__RECORD EXTRACTS__
(** The rest of [alloc], for a picked slab. *)
Lemma alloc_from mine mine' F L s h s1 h1 b hd x fl :
  slub_ok mine F L s h → picked L s h s1 h1 b hd (x :: fl) → (∀ q, mine q → mine' q) → mine' (kpage b) →
  ∃ s2 h2, (h ← get_slab b; _ ← massert (negb (freelist h =? 0)); next ← load (freelist h);
      _ ← put_slab b (mkSlab next (add64 (inuse h) 1) (total h) (slab_state h));
      _ ← on_slub (set_inuse_objects (λ n, add64 n 1));
      _ ← (if add64 (inuse h) 1 =? total h then to_full b else mret tt); mret (freelist h)) (s1, h1) = Fin (Ok x) (s2, h2) ∧
    slub_ok mine' (λ b', if decide (b' = b) then fl else F b') ({[x]} ∪ L) s2 h2 ∧
    words h2 = words h1 ∧ frames h2 = frames h1 ∧ ∀ b', b' ≠ b → slabs h2 !! b' = slabs h1 !! b'.
Proof.
  intros Hok [P1 P2 P3 [K1 K2 K3 K4 K5] _ P6 P7 P8 P9 P10 P11 P12] Hm1 Hm2.
  destruct K1 as (Ef & next & En & Hc). apply NoDup_cons in K2 as [Kx K2]. rewrite length_cons in K5.
  assert (Hxo : x ∈ objs b) by (apply K3; left). pose proof (obj_nonnull b x P7 Hxo) as Hx0. pose proof (kpage_obj b x P7 Hxo) as Hxk.
  assert (Hxl : x ∉ L) by (rewrite P12 by done; intros [_ Hn]; apply Hn; left).
  assert (Hlen : Z.of_nat (length fl) < slab_total).
  { apply (free_room b x); [by apply NoDup_cons|done]. }
  pose proof slab_total_small as Htot. pose proof st_total.
  assert (Ein : add64 (inuse hd) 1 = slab_total - Z.of_nat (length fl)).
  { unfold add64. rewrite wrap64_small; [lia|]. unfold is_u64, W64. lia. }
  set (hd1 := mkSlab next (add64 (inuse hd) 1) (total hd) PARTIAL).
  set (s3 := set_inuse_objects (λ n, add64 n 1) s1).
  assert (Hp3 : ∀ b' st, placed s3 b' st ↔ placed s1 b' st) by (intros b' []; done).
  assert (Hcount : inuse_objects s3 = wrap64 (Z.of_nat (size ({[x]} ∪ L)))).
  { simpl. rewrite P11, (so_count _ _ _ _ _ Hok), wrap64_succ. f_equal. rewrite size_union by set_solver. rewrite size_singleton. lia. }
  assert (HL : ∀ y, y ∈ ({[x]} ∪ L : gset Z) ↔ (y ∈ L ∧ kpage y ≠ kpage b) ∨ (y ∈ objs b ∧ y ∉ fl)).
  { intros y. rewrite elem_of_union, elem_of_singleton. destruct (decide (kpage y = kpage b)) as [Hy|Hy].
    - rewrite (P12 y Hy), not_elem_of_cons. destruct (decide (y = x)) as [->|Hne]; tauto.
    - assert (y ≠ x) by (intros ->; done). assert (y ∉ objs b) by (intros Ho; by apply Hy, kpage_obj). tauto. }
  assert (Hwords : ∀ a, kpage a ≠ kpage b → words h1 !! a = words h !! a).
  { intros a Ha. apply P10. intros Ho. by apply Ha, kpage_obj. }
  assert (Hall3 : all_slabs s3 = all_slabs s1) by done.
  assert (Estart : ∀ (k : M sst Z), (h ← get_slab b; _ ← massert (negb (freelist h =? 0)); next ← load (freelist h);
      _ ← put_slab b (mkSlab next (add64 (inuse h) 1) (total h) (slab_state h));
      _ ← on_slub (set_inuse_objects (λ n, add64 n 1));
      _ ← (if add64 (inuse h) 1 =? total h then to_full b else mret tt); mret (freelist h)) (s1, h1) =
    ((_ ← (if add64 (inuse hd) 1 =? total hd then to_full b else mret tt); mret x) (s3, set_slabs <[b := hd1]> h1))).
  { intros _. erewrite bind_run by (by apply get_slab_run). rewrite Ef, (proj2 (Z.eqb_neq x 0)) by lia.
    rewrite (bind_run (massert _) _ _ tt (s1, h1)) by done. erewrite bind_run by (apply load_run; exact En).
    rewrite P3. erewrite bind_run by reflexivity. by erewrite bind_run by reflexivity. }
  rewrite (Estart (mret 0)). clear Estart. rewrite Ein, K4.
  destruct (Z.eqb_spec (slab_total - Z.of_nat (length fl)) slab_total) as [Efull|Enot].
  - assert (fl = []) as -> by (destruct fl; [done|simpl in Efull; lia]).
    erewrite bind_run by (apply (move_run b FULL); [tauto|apply lookup_insert_eq|done]). cbn [slab_state hd1].
    eexists _, _. split; [reflexivity|]. split; [|split; [done|split; [done|]]].
    2: { intros b' Hne. simpl. by rewrite !lookup_insert_ne. }
    destruct (NoDup_take_out b PARTIAL s3) as [N1 N2]; [by rewrite Hall3|by apply Hp3|].
    apply (slub_rebuild mine F L s h mine' _ _ _ b (mkSlab next (add64 (inuse hd) 1) (total hd) FULL)); try done.
    + by apply NoDup_put_in.
    + intros b' st Hne. rewrite (put_in_other b FULL), (take_out_other b PARTIAL), Hp3 by (done || by apply Hp3). by apply P8.
    + intros b' Hne. simpl. rewrite !lookup_insert_ne by done. by apply P9.
    + apply lookup_insert_eq.
    + apply (put_in_placed b FULL).
    + split; try done. by intros ? []%elem_of_nil.
  - eexists _, _. split; [reflexivity|]. split; [|split; [done|split; [done|]]].
    2: { intros b' Hne. simpl. by rewrite lookup_insert_ne. }
    apply (slub_rebuild mine F L s h mine' _ _ _ b hd1); try done.
    + intros b' Hne. simpl. rewrite lookup_insert_ne by done. by apply P9.
    + apply lookup_insert_eq.
    + split; try done. intros y Hy. apply K3. by right.
    + simpl. lia.
Qed.

(** How the pages of the allocator and of the machine grow with an allocation from
    slab [b]. *)
Definition page_grows (mine : Z → Prop) (own : Z → Z) (b : Z) (h h' : kheap G) (mine' : Z → Prop) (own' : Z → Z) : Prop :=
  (mine (kpage b) ∧ mine' = mine ∧ own' = own ∧ words h' = words h) ∨
  (own (kpage b) = 0 ∧ mine' = (λ q, mine q ∨ q = kpage b) ∧ own' = bump 1 (b - KPA_OFFSET) 1 own ∧
   ∀ a, a ∉ objs b → words h' !! a = words h !! a).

__TASK STATEMENT__
Output, and output only, the lines from the one containing "(** How the" through the last line of the data above.

__ANSWER TO THE EXERCISE__
(** How the pages of the allocator and of the machine grow with an allocation from
    slab [b]. *)
Definition page_grows (mine : Z → Prop) (own : Z → Z) (b : Z) (h h' : kheap G) (mine' : Z → Prop) (own' : Z → Z) : Prop :=
  (mine (kpage b) ∧ mine' = mine ∧ own' = own ∧ words h' = words h) ∨
  (own (kpage b) = 0 ∧ mine' = (λ q, mine q ∨ q = kpage b) ∧ own' = bump 1 (b - KPA_OFFSET) 1 own ∧
   ∀ a, a ∉ objs b → words h' !! a = words h !! a).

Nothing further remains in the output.